Article
Comment
Gaza
Israel
War & peace
7 min read

Gaza-Israel: bankrupt ideas still capture too many of us

One year on, we’ve turned no pages, learned no lessons, made no progress.

Todd  is the Executive Director and Co-Founder of Telos Group. It forms communities of American peacemakers across lines of difference and conflict, including Israel/Palestine. 

A graffitied concrete border wall stands below a blue sky and dusty ground
Border wall between Gaza and Israel.

It’s the first anniversary of October 7, and we’re left with the grim task of finding a way to appropriately honor the dead, stand in solidarity with the bereaved, and mourn with all who mourn.  And we do this as we acknowledge our ongoing collective failure and the unimaginable and avoidable loss of so many innocent lives, each one with its own promise and possibility forever denied.  In the end, it’s hard to find a way to commemorate the horror of that day because it’s still going on.  We’ve turned no pages, learned no lessons, made no progress.  

Someday there will no doubt be a grand and somber memorial that tells the story of the brutal October 7 attack. The victims of that day will be remembered, the captives and their fates memorialized. And some day there will be a museum that tells the story of what many already believe will be characterized in the historical record as a genocide in Gaza. To what we already know of the massive destruction of a place and a people will be added details that will be excavated from the rubble, testimonies from the traumatized survivors, heartbreaking tales of orphans and of the destruction of entire families. Maybe these places of collective memory will offer greater context for the world in which the tragedies that created them took place, some kind of “never again” lessons to learn, and no doubt some sharp analysis of the failures that led to these days of great darkness.  If these attempts at memorialization are honest, they will hold many of us up to withering critique. We’ll be in the museums too, enduring rebuke for the indifference that led us here or for our zero-sum thinking that could only imagine a world born of and sustained by violence in all its forms.  

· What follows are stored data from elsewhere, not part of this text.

Definition set_infos (x : gmap nat lib_info) (m : manager) : manager := mkManager x (libs m) (dependents m) (hookedSymbols m) (symbols m) (hooks m) (cells m) (slots m).
Definition set_libs (x : gmap nat nat) (m : manager) : manager := mkManager (infos m) x (dependents m) (hookedSymbols m) (symbols m) (hooks m) (cells m) (slots m).
Definition set_dependents (x : gmap nat (list nat)) (m : manager) : manager := mkManager (infos m) (libs m) x (hookedSymbols m) (symbols m) (hooks m) (cells m) (slots m).
Definition set_hooked (x : gmap (nat * Z) nat) (m : manager) : manager := mkManager (infos m) (libs m) (dependents m) x (symbols m) (hooks m) (cells m) (slots m).
Definition set_symbols (x : gmap nat symbol) (m : manager) : manager := mkManager (infos m) (libs m) (dependents m) (hookedSymbols m) x (hooks m) (cells m) (slots m).
Definition set_hooks (x : gmap nat instance) (m : manager) : manager := mkManager (infos m) (libs m) (dependents m) (hookedSymbols m) (symbols m) x (cells m) (slots m).
Definition set_cells (x : gmap nat Z) (m : manager) : manager := mkManager (infos m) (libs m) (dependents m) (hookedSymbols m) (symbols m) (hooks m) x (slots m).
Definition set_slots (x : gmap Z Z) (m : manager) : manager := mkManager (infos m) (libs m) (dependents m) (hookedSymbols m) (symbols m) (hooks m) (cells m) x.

Definition update_hook (f : instance -> instance) (h : nat) (m : manager) : manager := set_hooks (alter f h (hooks m)) m.
Definition update_symbol (f : symbol -> symbol) (s : nat) (m : manager) : manager := set_symbols (alter f s (symbols m)) m.
Definition store (c : nat) (v : Z) (m : manager) : manager := set_cells (<[c := v]> (cells m)) m.

Definition set_parent (p : option nat) (i : instance) : instance := mkInstance (h_symbol i) p (h_child i) (h_replacement i) (h_orig i).
Definition set_child (c : option nat) (i : instance) : instance := mkInstance (h_symbol i) (h_parent i) c (h_replacement i) (h_orig i).
Definition set_first (h : option nat) (s : symbol) : symbol := mkSymbol (s_original s) h (lastHook s).
Definition set_last (h : option nat) (s : symbol) : symbol := mkSymbol (s_original s) (firstHook s) h.
Definition set_original (v : Z) (s : symbol) : symbol := mkSymbol v (firstHook s) (lastHook s).

(** ** Libraries *)

(** The constructor; the code that reads the dynamic section is commented out. *)
Definition LibInfo (handle : nat) (base : Z) : lib_info := mkLib handle base None [] [] ∅ [].
Definition addLibrary (handle : nat) (base : Z) (m : manager) : manager :=
  match libs m !! handle with
  | Some _ => m
  | None => let i := fresh (dom (infos m)) in set_infos (<[i := LibInfo handle base]> (infos m)) (set_libs (<[handle := i]> (libs m)) m)
  end.
Definition remove_dependent (i dep : nat) (d : gmap nat (list nat)) : gmap nat (list nat) :=
  <[dep := filter (fun x => x <> i) (default [] (d !! dep))]> d.
Definition removeLibrary (handle : nat) (m : manager) : manager :=
  match libs m !! handle with
  | None => m
  | Some i =>
      let deps := match infos m !! i with Some l => l_deps l | None => [] end in
      set_infos (delete i (infos m)) (set_libs (delete handle (libs m))
        (set_dependents (foldl (fun d dep => remove_dependent i dep d) (dependents m) deps) m))
  end.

These are lone and lonely voices in a land besieged by brutality, dehumanization, and ideologies of ethnic and religious supremacy.  But they are not unicorns. 

You may also like

If we don't want the story to be about our blind complicity, but about our courage, we still have time to own our agency. Because this isn't over yet. We can mark this day by remembering that it will continue to be like all the others until we all do our part to achieve a ceasefire, a release of captives, and an end to support for systems of inequality and control.  In whatever ways great or small that we can, we have to reject the logic of violence and the ideologies of hatred and exclusion.  And to be active participants in cultivating in ourselves and in our communities an imagination for the way each human life is sacred and our flourishing is tied to that of our neighbors.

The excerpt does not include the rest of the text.